Lehman, who is the editor of the Best American Poetry series, looks closely at the four founding members of the New York School of poetry: John Ashbery, Frank O'Hara, Kenneth Koch and James Schuyler. The book first describes the birth of the "New York School" movement, the rebelling against didactic, boring, purely academic poetry.
Lehman then turns his focus on each of the above-mentioned poets, in turn detailing their lives leading up to and following their rise to fame. He evokes each one's personality, their idiosyncrasies, their jealousies and friendships.
What I enjoyed most, was the history of the visual art world of that time, and Lehman's adept linking of the movements of the worlds of literary, musical and visual arts the musicians, artists, and writers who influenced not only each other, but those that would follow them.
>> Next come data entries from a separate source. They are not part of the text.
(** X19.  The screen that loads from the database never holds more than one
    collection, in the complete view and in the nearby view; so every
    stroke it draws has the first colour of the palette and the width 2. *)
Theorem reachable_single_collection (s : MapState) (layers : list element) :
  reachable JSON_parse s ->
  renderLayers (geoJsonData s) = Ok layers ->
  (length (allGeoJsonData s) <= 1)%nat
  /\ (length (geoJsonData s) <= 1)%nat
  /\ Forall (strokedWith "#FF6B6B" 2) (flat_map primitives layers).
Proof.
  intros Hreach Hrun. destruct (reachable_lengths Hreach) as [Hall Hnear].
  split; [exact Hall |]. split; [exact Hnear |].
  unfold renderLayers in Hrun.
  destruct (geoJsonData s) as [| data [| other rest]]; [| | cbn in Hnear; lia].
  - injection Hrun as <-. constructor.
  - cbn [mapiM] in Hrun.
    destruct (GeoJSONLayer (strokeColorOf 0) (strokeWidthOf 0) data) as [e |] eqn:E;
      cbn [bind] in Hrun; [| discriminate].
    injection Hrun as <-. cbn [flat_map]. rewrite app_nil_r.
    apply (GeoJSONLayer_stroke _ _ _ E).
Qed.

End SingleCollection.

(** The screen after the load of the row of Jones Bridge. *)
Lemma reachable_single_collection_witness :
  (length (allGeoJsonData loadedState) <= 1)%nat
  /\ (length (geoJsonData loadedState) <= 1)%nat
  /\ Forall (strokedWith "#FF6B6B" 2)
       (flat_map primitives
          [Fragment None
             [Marker (point 0) (latLngOf manila) (Str "Jones Bridge")
                (Str "DPWH Infrastructure")
                (nth 0 (featuresOf (nth 0 (geoJsonData loadedState) Null)) Null)]]).
Proof.
  apply (@reachable_single_collection rejectAll loadedState).
  - unfold loadedState. apply reachable_handle. apply reachable_initial.
  - reflexivity.
Defined.

(** ** The reports list *)

Lemma length_filter_split (A : Type) (p q : A -> bool) (l : list A) :
  (forall x, p x && q x = false) ->
  length (filter (fun x => p x || q x) l)
  = (length (filter p l) + length (filter q l))%nat.
Proof.
  intros Hdisjoint. induction l as [| x l IH]; [reflexivity |].
  cbn [filter]. specialize (Hdisjoint x).
  destruct (p x), (q x); cbn [orb length andb] in *; try discriminate; lia.
Qed.

Lemma length_filter_negb (A : Type) (p : A -> bool) (l : list A) :
  (length (filter p l) + length (filter (fun x => negb (p x)) l))%nat = length l.
Proof.
  induction l as [| x l IH]; [reflexivity |].
  cbn [filter]. destruct (p x); cbn [negb length]; lia.
Qed.

Lemma otherBadge_status (r : Reports.Report) :
  Reports.otherBadge r
  = negb ((Reports.status r =? "pending")%string
          || ((Reports.status r =? "in_progress")%string
              || (Reports.status r =? "resolved")%string)).
Proof.
  unfold Reports.otherBadge, Reports.getStatusText.
  destruct (Reports.status r =? "pending")%string; [reflexivity |].
  destruct (Reports.status r =? "in_progress")%string; [reflexivity |].
  destruct (Reports.status r =? "resolved")%string; [reflexivity |].
  destruct (Reports.status r =? "rejected")%string; reflexivity.
Qed.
Lehman's non-chronological and loosely organized text doesn't detract from the book's historical accuracy or literary enjoyability. Instead, the free movement of the biographical sketches within the writers' lives serves more to give an overview of each individual as well as the New York School itself. The whole is shown truly as a sum of its parts, but in the end, it never really mattered what order the parts fell in, only that they were all there in the end.